> _RECORDED DATA_

(** * wagtail-localize-pontoon: the synchronisation engine

    A shallow embedding of [wagtail_localize_pontoon/sync.py] (the pull and
    push reconcilers, translation propagation and the [SyncManager]) and of
    the pull handler of [management/commands/sync_pontoon.py].

    The Python code is effectful: it talks to the Django ORM, to a git
    repository, to [polib] and to the logger, and it raises and catches
    exceptions.  The embedding threads one explicit [World] through a small
    state-and-exception monad.  The collaborators whose code is not part of
    the two source files (the repository adapter, the PO codec, the resource
    catalogue) are parameters, bundled in type classes. *)

From Stdlib Require Import Ascii String.
From stdpp Require Import base option list sorting gmap strings fin_maps.

Local Open Scope string_scope.
Local Open Scope stdpp_scope.
Local Open Scope list_scope.

(** ** Exceptions *)

(** The exception classes that the two source files raise, catch or let
    through.  An exception value is identified with its class. *)
Inductive exn : Type :=
  | KeyError
  | OSError                     (* polib: "Syntax error in po file" (IOError) *)
  | UnicodeDecodeError
  | AttributeError
  | UnboundLocalError
  | ParentNotTranslatedError
  | DoesNotExist                (* Segment.DoesNotExist *)
  | UnrecognizedFileError
  | OtherError (name : string).

#[global] Instance exn_eq_dec : EqDecision exn.
Proof. solve_decision. Defined.

(** ** Rows of the tables *)

Definition CommitId := string.
Definition Filename := string.
Definition Time := nat.

Inductive Action : Type := ACTION_PUSH | ACTION_PULL.

#[global] Instance Action_eq_dec : EqDecision Action.
Proof. solve_decision. Defined.

(** Modelled from the spec: [models.py] is not among the source files.  A
    SyncLog row has an action kind, a commit identity (the empty string
    when unset) and a timestamp set on creation. *)
Record PontoonSyncLog : Type := mkSyncLog {
  log_id : nat;
  action : Action;
  commit_id : CommitId;
  time : Time;
}.

(** Modelled from the spec: the join row between a log entry and the
    (resource, language) pair it touched; a push leaves the language unset. *)
Record PontoonSyncLogResource : Type := mkSyncLogResource {
  slr_log : nat;
  slr_resource : nat;
  slr_language : option nat;
}.

(** Modelled from the spec: a resource with its path and the identity of
    its current content revision.  [page_title] stands for
    [resource.page.title], which the code only logs. *)
Record PontoonResource : Type := mkResource {
  resource_id : nat;
  path : string;
  current_revision_id : nat;
  page_title : string;
}.

(** Modelled from the spec: a submission, its resource and revision, and
    the two push fields, [None] until it has been pushed. *)
Record PontoonResourceSubmission : Type := mkSubmission {
  submission_id : nat;
  sub_resource_id : nat;
  revision_id : nat;
  pushed_at : option Time;
  push_log : option nat;
}.

Record Language : Type := mkLanguage {
  language_id : nat;
  rfc5646_language_tag : string;
  display_name : string;
  is_active : bool;
}.

(** A Translation row of the segment store. *)
Record Translation : Type := mkTranslation {
  text : string;
  updated_at : Time;
}.

(** What [create_or_update_translated_page] returns first: a page revision. *)
Record Revision : Type := mkRevision {
  rev_id : nat;
  rev_page : nat;
}.

#[global] Instance PontoonSyncLog_eq_dec : EqDecision PontoonSyncLog.
Proof. solve_decision. Defined.
#[global] Instance Translation_eq_dec : EqDecision Translation.
Proof. solve_decision. Defined.

(** ** PO files *)

Record POEntry : Type := mkEntry {
  msgid : string;
  msgstr : string;
}.

#[global] Instance POEntry_eq_dec : EqDecision POEntry.
Proof. solve_decision. Defined.

Record POFile : Type := mkPOFile {
  metadata : list (string * string);
  po_entries : list POEntry;
}.

#[global] Instance POFile_eq_dec : EqDecision POFile.
Proof. solve_decision. Defined.

(** [new_po.metadata = current_po.metadata] *)
Definition set_metadata (md : list (string * string)) (po : POFile) : POFile :=
  {| metadata := md; po_entries := po_entries po |}.

(** [set(new_po) - set(old_po)]: the entries of the new file that the old
    one does not have, each once.  Python iterates a set in hash order; the
    list below fixes one order (first occurrence in the new file), and no
    statement proved here depends on it. *)
Definition set_difference (new_po old_po : POFile) : list POEntry :=
  remove_dups (filter (λ e, e ∉ po_entries old_po) (po_entries new_po)).

(** ** The datastore *)

Section Datastore.

(** The state of the content-management system (pages, their revisions
    and translations): owned by [wagtail_localize], opaque here. *)
Context {CMS : Type}.

Record DB : Type := mkDB {
  sync_logs : list PontoonSyncLog;
  sync_log_resources : list PontoonSyncLogResource;
  submissions : list PontoonResourceSubmission;
  resources : list PontoonResource;
  languages : list Language;
  segments : gmap string nat;                  (* Segment, keyed by its text *)
  translations : gmap (nat * nat) Translation; (* by (segment, language) *)
  cms : CMS;
}.

Definition set_sync_logs (f : list PontoonSyncLog → list PontoonSyncLog) (d : DB) : DB :=
  mkDB (f (sync_logs d)) (sync_log_resources d) (submissions d) (resources d)
       (languages d) (segments d) (translations d) (cms d).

> _WORK TO BE COMPLETED_
Your answer should be a single number: the count of lines in the listing that hold the word "PontoonSyncLogResource".

> _TASK RESULT_
2